(WORK ITEM):
Begin at the line below that has "Lemma errs_slot n" and stop after the line that has "intros (a & b & sa & sb & _". Please restate only those lines, word for word.

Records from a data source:
(** ** Both pipelines *)
Section pipelines.
Variable prog : p4_program.
Hypothesis Hact : (length (pg_actions prog) <= P4_MAX_ACTIONS)%nat.
Definition slot_ok (name : cstr) (seen : bool) (pl : p4_pipeline) : Prop :=
  if seen then pl_name pl = name /\ pipeline_ok prog pl /\ pipeline_loadable prog pl else pl = inhabitant.
Lemma slot_nodes name seen pl : slot_ok name seen pl -> nodes_list pl /\ (length (pl_nodes pl) <= 64)%nat.
Proof.
  destruct seen; cbn; [|by intros ->; split; [|cbn; lia]]. intros (_ & (_ & _ & Ht & _) & (_ & Hn & Hc & _)). split; [exact Hn|].
  rewrite nodes_length by exact Hn. unfold P4_MAX_TABLES, P4_MAX_CONDITIONALS in *. lia.
Qed.
Definition sizes (pl : p4_pipeline) : Z := sumZ (tb_max_size <$> pl_tables pl).
Definition slots_inv (n : nat) (acc : list p4_pipeline * list bool * Z) : Prop :=
  exists a b sa sb, n = (Nat.b2n sa + Nat.b2n sb)%nat /\ acc = ([a; b], [sa; sb], sizes a + sizes b) /\ slot_ok (chars "ingress") sa a /\ slot_ok (chars "egress") sb b /\
    (sa = true -> sb = true -> pl_id a <> pl_id b) /\ NoDup (node_names a ++ node_names b) /\ sizes a + sizes b <= P4_MAX_TOTAL_ENTRIES.
Lemma walk_slot_inv n acc p acc' : slots_inv n acc -> p4_walk_slot prog acc p = inr acc' -> slots_inv (S n) acc'.
Proof.
  intros (a & b & sa & sb & -> & -> & Ha & Hb & Hid & Hnd & Hmax) H. unfold p4_walk_slot in H. walk_step H. walk_step H. walk_step H.
  destruct (slot_nodes _ _ _ Ha) as [Na La], (slot_nodes _ _ _ Hb) as [Nb Lb].
  assert (Forall (fun q => nodes_list q /\ (length (pl_nodes q) <= 64)%nat) [a; b]) as Hpls by (by apply Forall_cons, conj, Forall_singleton). cbv zeta in H. walk H. destruct r as [pl total]. cbn [fst snd] in *.
  destruct (is_chars x "ingress") eqn:Hi; [|destruct (is_chars x "egress") eqn:He; [|done]]; injection Hx0 as <-; cbn in Hf0.
  - subst sa. change (a = inhabitant) in Ha. subst a. change (sizes inhabitant) with 0 in *. apply walk_pipeline_ok in Hr as (R1 & R2 & R3 & [R4 R5] & R6 & R7); [|done|done|cbn; lia|done..]. cbn [fst snd] in *.
    subst acc'. exists pl, b, true, sb. cbn [insert list_insert]. unfold sizes in *. split_and!.
    + done.
    + by rewrite R6, (Z.add_comm 0), Z.add_0_r, Z.add_comm.
    + split_and!; [|done|done]. apply bool_decide_eq_true in Hi. by rewrite R1, <-Hi.
    + done.
    + intros _ ->. cbn in Hf1. apply orb_false_iff in Hf1 as [Hf1 _]. apply Z.eqb_neq in Hf1. congruence.
    + apply NoDup_app. split_and!; [done|intros n Hn; by apply (R5 1%nat b)|]. by apply NoDup_app in Hnd as (_ & _ & ?).
    + lia.
  - subst sb. change (b = inhabitant) in Hb. subst b. change (sizes inhabitant) with 0 in *. apply walk_pipeline_ok in Hr as (R1 & R2 & R3 & [R4 R5] & R6 & R7); [|done|done|cbn; lia|done..]. cbn [fst snd] in *.
    subst acc'. exists a, pl, sa, true. cbn [insert list_insert]. unfold sizes in *. split_and!.
    + cbn. lia.
    + by rewrite R6, Z.add_0_r.
    + done.
    + split_and!; [|done|done]. apply bool_decide_eq_true in He. by rewrite R1, <-He.
    + intros -> _. cbn in Hf1. apply orb_false_iff in Hf1 as [Hf1 _]. by apply Z.eqb_neq in Hf1.
    + apply NoDup_app. split_and!; [by apply NoDup_app in Hnd as (? & _ & _)|intros n Hn Hn'; by apply (R5 0%nat a ltac:(done) eq_refl n Hn')|done].
    + lia.
Qed.
Lemma errs_slot n acc p : slots_inv n acc -> errs (p4_walk_slot prog acc p).
Proof.
  intros (a & b & sa & sb & _ & -> & Ha & Hb & _ & _ & Hmax). unfold p4_walk_slot. apply errs_bind; [auto with errs|intros _]. apply errs_bind; [auto with errs|intros name].
  apply errs_bind_eq; [auto with errs|intros slot Hs%need_inr]. apply errs_bind_eq; [auto with errs|intros [] Hseen%fail_if_inr].
  destruct (slot_nodes _ _ _ Ha) as [Na La], (slot_nodes _ _ _ Hb) as [Nb Lb].
  assert (Forall (fun q => nodes_list q /\ (length (pl_nodes q) <= 64)%nat) [a; b]) as Hpls by (by apply Forall_cons, conj, Forall_singleton).
  assert (slot < 2 /\ [a; b] !!! slot = inhabitant)%nat as [Hlt Hz].
  { destruct (is_chars name "ingress"); [|destruct (is_chars name "egress"); [|done]]; injection Hs as <-; cbn in Hseen; subst; split; done || lia. }
  apply errs_bind; [|intros r; errs_go]. rewrite Hz. by apply errs_pipeline.
Qed.
Lemma walk_pipelines_ok root prog' :
  p4_walk_pipelines prog root = inr prog' ->
  exists a b, prog' = prog <| pg_pipelines := [a; b] |> /\ pl_name <$> [a; b] = [chars "ingress"; chars "egress"] /\ NoDup (pl_id <$> [a; b]) /\
    Forall (pipeline_ok prog) [a; b] /\ Forall (pipeline_loadable prog) [a; b] /\ NoDup (mjoin (node_names <$> [a; b])) /\
    sumZ (tb_max_size <$> mjoin (pl_tables <$> [a; b])) <= P4_MAX_TOTAL_ENTRIES.
Proof.
  unfold p4_walk_pipelines. intros H. walk_step H. walk_step H.
  assert (slots_inv (length x) r) as (a & b & sa & sb & Hlen & -> & Ha & Hb & Hid & Hnd & Hmax).
  { revert Hr. apply (each_inv _ (fun d r => slots_inv (length d) r)).
    - intros d s y s' _ Hs Hy. rewrite length_app, Nat.add_comm. by eapply walk_slot_inv.
    - exists inhabitant, inhabitant, false, false. split_and!; try done. constructor. }
  cbn [lookup_total list_lookup_total] in H. walk H. apply negb_false_iff in Hf, Hf0. subst sa sb. rewrite Hlen in H. exists a, b. destruct Ha as (Na & Oa & La), Hb as (Nb & Ob & Lb).
  split_and!.
  - done.
  - cbn. by rewrite Na, Nb.
  - apply NoDup_cons. split; [|apply NoDup_singleton]. intros E%list_elem_of_singleton. by apply Hid.
  - by apply Forall_cons, conj, Forall_singleton.
  - by apply Forall_cons, conj, Forall_singleton.
  - cbn. by rewrite app_nil_r.
  - cbn. rewrite app_nil_r, fmap_app, sumZ_app. exact Hmax.
Qed.
Lemma errs_pipelines root : errs (p4_walk_pipelines prog root).
Proof.
  unfold p4_walk_pipelines. apply errs_bind; [auto with errs|intros arr]. apply errs_bind.
  - apply (errs_each_inv _ (fun acc => exists n, slots_inv n acc)).
    + intros acc p acc' [n Hn] H. exists (S n). by eapply walk_slot_inv.
    + intros acc p [n Hn]. by eapply errs_slot.
    + exists 0%nat, inhabitant, inhabitant, false, false. split_and!; try done. constructor.
  - intros [[pls seen] total]. errs_go.
Qed.
End pipelines.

(SOLUTION):
Lemma errs_slot n acc p : slots_inv n acc -> errs (p4_walk_slot prog acc p).
Proof.
  intros (a & b & sa & sb & _ & -> & Ha & Hb & _ & _ & Hmax). unfold p4_walk_slot. apply errs_bind; [auto with errs|intros _]. apply errs_bind; [auto with errs|intros name].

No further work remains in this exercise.